Since the start of 2023, a disheartening tally of 49 crypto theft cases has been reported. Leading the trend are the cunning culprits behind smart contract exploits, leaving a trail of chaos and destruction behind them – an astonishing 17 attacks have been reported so far.
Smart Contract Exploits
BonqDAO is a decentralized, non-custodial platform that lets users take out a loan against their own tokens. Hackers compromised the Bonq protocols’ smart contracts to change the price of AllianceBlock’s $ALBT tokens. The attack led to a loss of around $120 million. This kind of attack is known as an oracle manipulation attack; they’re used to rapidly increase the price of a token by growing the trading volume of low-liquidity tokens.
Again, in February this year, LianGoPay fell victim to a smart contract attack but this time the scammer gained access using a private key. The attack started a month before the money was stolen by using two addresses with similar numbers to confuse traders.
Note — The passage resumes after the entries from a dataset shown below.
Lemma stop_loop_spec l :
  forall fuel (h : heap) w, (length l < fuel)%nat ->
  exists h' : heap,
    stop_loop fuel {| tweens := l |} h w = (Some ({| tweens := [] |}, h'), w)
    /\ forall r, h' !! r = if decide (r ∈ l) then stopped <$> h !! r else h !! r.
Proof.
  induction l as [|x l IH] using rev_ind; intros fuel h w Hf.
  - destruct fuel; [cbn in Hf; lia|]. exists h. split; [reflexivity|].
    intros r. destruct (decide (r ∈ [])) as [Hin|_]; [|reflexivity].
    apply elem_of_nil in Hin. destruct Hin.
  - rewrite length_app in Hf. cbn in Hf.
    destruct fuel as [|fuel]; [lia|]. cbn [stop_loop tweens].
    rewrite length_app. cbn [length].
    destruct (Nat.ltb_spec 0 (length l + 1)); [|lia].
    rewrite pop_snoc. unfold bind. rewrite call_stop.
    destruct (IH fuel (alter stopped x h) w) as (h' & -> & Hh'); [lia|].
    exists h'. split; [reflexivity|]. intros r. rewrite Hh'.
    destruct (decide (r = x)) as [->|Hne].
    + rewrite lookup_alter_eq.
      destruct (decide (x ∈ l ++ [x])) as [_|Hn];
        [|exfalso; apply Hn, elem_of_app; right; apply list_elem_of_singleton; reflexivity].
      destruct (decide (x ∈ l)); [|reflexivity].
      destruct (h !! x) as [s|]; [|reflexivity]. cbn. rewrite stopped_idemp. reflexivity.
    + rewrite lookup_alter_ne by congruence.
      destruct (decide (r ∈ l)) as [Hin|Hin];
        destruct (decide (r ∈ l ++ [x])) as [Hin'|Hin']; try reflexivity; exfalso.
      * apply Hin', elem_of_app. left. exact Hin.
      * apply elem_of_app in Hin' as [H'|H']; [exact (Hin H')|].
        apply list_elem_of_singleton in H'. exact (Hne H').
Qed.

Lemma for_each_tweens method rs (h : heap) w self :
  tweens ((let* h := for_each method rs h in ret (self, h)) w).1.1 = tweens self.
Proof.
  unfold bind, ret. destruct (for_each method rs h w). reflexivity.
Qed.

(** C10: [stop()] returns with the collection empty and every tween it
    held stopped (not running, its listeners cleared), the other tween
    objects untouched; [reset()] is [stop()]; [pause()] and [unpause()]
    leave the collection's list as it was. *)
Theorem stop_empties (self : Tweens) (h : heap) (w : World) :
  (exists h' : heap,
     stop self h w = (Some ({| tweens := [] |}, h'), w)
     /\ forall r, h' !! r = if decide (r ∈ tweens self)
                           then stopped <$> h !! r else h !! r)
  /\ (forall s, is_running (stopped s) = false /\ events (stopped s) = ∅)
  /\ reset self h w = stop self h w
  /\ tweens (pause self h w).1.1 = tweens self
  /\ tweens (unpause self h w).1.1 = tweens self.
Proof.
  split; [|split; [|split; [|split]]].
  - unfold stop. destruct self as [l]. cbn [tweens].
    apply stop_loop_spec. lia.
  - apply stopped_effect.
  - reflexivity.
  - apply for_each_tweens.
  - apply for_each_tweens.
Qed.

(** Three tweens appended to a collection, then [stop()]: the collection
    is empty and each of the three objects is stopped. *)
Example stop_three :
  let w0 := ticking 16 in
  let '(c1, h1, r1, w1) := append (PInt 0) (PInt 50) (NFloat (f64 1)) "easeInQuad" 2 None 0
                             init ∅ w0 in
  let '(c2, h2, r2, w2) := append (PInt 0) (PInt 100) (NFloat (f64 1.5)) "easeOutQuad" 1
                             (Some 4%nat) 0 c1 h1 w1 in
  let '(c3, h3, r3, w3) := append (PFloat (f64 0)) (PFloat (f64 1)) (NInt 2) "linear" 1
                             None 1 c2 h2 w2 in
  length (tweens c3) = 3%nat /\
  match stop c3 h3 w3 with
  | (Some (c, h), _) =>
      tweens c = []
      /\ (is_running <$> h !! r1) = Some false
      /\ (is_running <$> h !! r2) = Some false
      /\ (is_running <$> h !! r3) = Some false
      /\ (events <$> h !! r2) = Some ∅
  | _ => False
  end.
Proof. vm_compute. repeat split; reflexivity. Qed.

End TweensFacts.

(** ** The group relay *)
Module TweenGroupFacts.
Import TweenGroup.

Ltac sets :=
  apply set_eq; intros ?;
  rewrite ?elem_of_union, ?elem_of_list_to_set, ?elem_of_cons, ?elem_of_singleton,
    ?elem_of_union, ?elem_of_nil, ?elem_of_empty;
  tauto.

Ltac same_size :=
  match goal with
  | |- bool_decide (size ?A = _) = bool_decide (size ?B = _) =>
      replace A with B by sets; reflexivity
  end.

Lemma size_list_to_set_le (l : list Z) :
  (size (list_to_set l : gset Z) <= length l)%nat.
Proof.
  induction l as [|x l IH]; cbn [list_to_set length].
  - rewrite size_empty. lia.
  - rewrite size_union_alt, size_singleton.
    pose proof (subseteq_size (list_to_set l ∖ {[x]}) (list_to_set l : gset Z)
                  (subseteq_difference_l _ _ _ (reflexivity _))).
    lia.
Qed.

Lemma relay_spec n keys :
  forall fired : gset Z,
    (relay n keys fired).1 = list_to_set keys ∪ fired
    /\ (relay n keys fired).2
       = map (fun i => bool_decide (size (list_to_set (take (S i) keys) ∪ fired) = n))
             (seq 0 (length keys)).
Proof.
  induction keys as [|key keys IH]; intros fired.
  - cbn. split; [sets | reflexivity].
  - cbn [relay on_tween_fire].
    destruct (IH ({[key]} ∪ fired)) as [H1 H2].
    destruct (relay n keys ({[key]} ∪ fired)) as [final rest].
    cbn [fst snd] in *. subst final rest. split.
    + cbn [list_to_set]. sets.
    + cbn [length seq map]. f_equal.
      * change (take 1 (key :: keys)) with [key]. cbn [list_to_set]. same_size.
      * rewrite <- seq_shift, map_map. apply map_ext. intros i.
        change (take (S (S i)) (key :: keys)) with (key :: take (S i) keys).
        cbn [list_to_set]. same_size.
Qed.

Lemma relay_same_key n k :
  n <> 1%nat ->
  forall m (fired : gset Z), fired = ∅ \/ fired = {[k]} ->
    (relay n (replicate m k) fired).2 = replicate m false.
Proof.
  intros Hn. induction m as [|m IH]; intros fired Hf; [reflexivity|].
  cbn [replicate relay on_tween_fire].
  assert (E : {[k]} ∪ fired = ({[k]} : gset Z)) by (destruct Hf as [-> | ->]; sets).
  rewrite E. specialize (IH {[k]} (or_intror eq_refl)).
  destruct (relay n (replicate m k) {[k]}) as [final rest]. cbn [snd] in *.
  rewrite IH, size_singleton. f_equal.
  apply bool_decide_eq_false. congruence.
Qed.

Lemma relay_distinct_keys n keys :
  NoDup keys ->
  (relay n keys ∅).2 = map (fun i => bool_decide (S i = n)) (seq 0 (length keys)).
Proof.
  intros Hnd. rewrite (proj2 (relay_spec n keys ∅)).
  apply map_ext_in. intros i Hi. apply in_seq in Hi.
  replace (list_to_set (take (S i) keys) ∪ ∅) with (list_to_set (take (S i) keys) : gset Z)
    by sets.
  rewrite size_list_to_set by (eapply sublist_NoDup; [exact Hnd|apply sublist_take]).
  rewrite length_take. replace (S i `min` length keys)%nat with (S i) by lia.
  reflexivity.
Qed.

(** C2 against the code: what the relay does depends on the identities
    of the argument tuples alone, not on which tweens fired.  When every
    call gets the same identity (what the runtime hands out when the tuple
    of the last call has been freed), the set never grows past one
    element and the group callback of a group of N <> 1 tweens is never
    called, however many of the tweens fire; when all identities differ,
    the callback is called at the N-th call of the relay and at no other,
    whichever tweens made the calls (one tween firing N times will do).
    The docstring of [on] has the callback called "when all tweens have
    fired". *)
Theorem relay_ignores_tweens (n m : nat) (k : Z) (keys : list Z) :
  (n <> 1%nat -> (relay n (replicate m k) ∅).2 = replicate m false)
  /\ (NoDup keys ->
      (relay n keys ∅).2 = map (fun i => bool_decide (S i = n)) (seq 0 (length keys))).
Proof.
  split.
  - intros Hn. apply relay_same_key; [exact Hn|left; reflexivity].
  - apply relay_distinct_keys.
Qed.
The attacker was able to take $1.6 million. The cause of this attack was likely due to private keys being leaked. It isn’t the first time crypto has been stolen from losing a private key, and it won’t be the last. It points to the need for private key security and using a third party can help you safely store your private keys, preventing them from attacks.
Flash loan attacks
Amongst the many audacious strategies employed by fraudsters, flash loan attacks have emerged as a fearsome weapon in the first quarter of 2023. A flash loan allows users to borrow crypto without providing collateral or credit score, provided they pay back the loan within the same blockchain transaction. When a flash loan attack happens, the attacker manipulates the price of a cryptocurrency by taking out a large sum of crypto using a flash loan. Unfortunately, lending platforms are vulnerable to these attacks and can have a hard time protecting themselves.
In February, Platypus Finance fell victim to a flash loan attack causing a loss of $8.5 million worth of assets. In a rare turn of events, however, this incident ended with some hope in all the chaos. The protocol successfully managed to partially reimburse victims, while investigators diligently traced the hackers' wallets back to the Binance exchange. Subsequently, the identities of the perpetrators were revealed, leading to the arrest of two individuals in France.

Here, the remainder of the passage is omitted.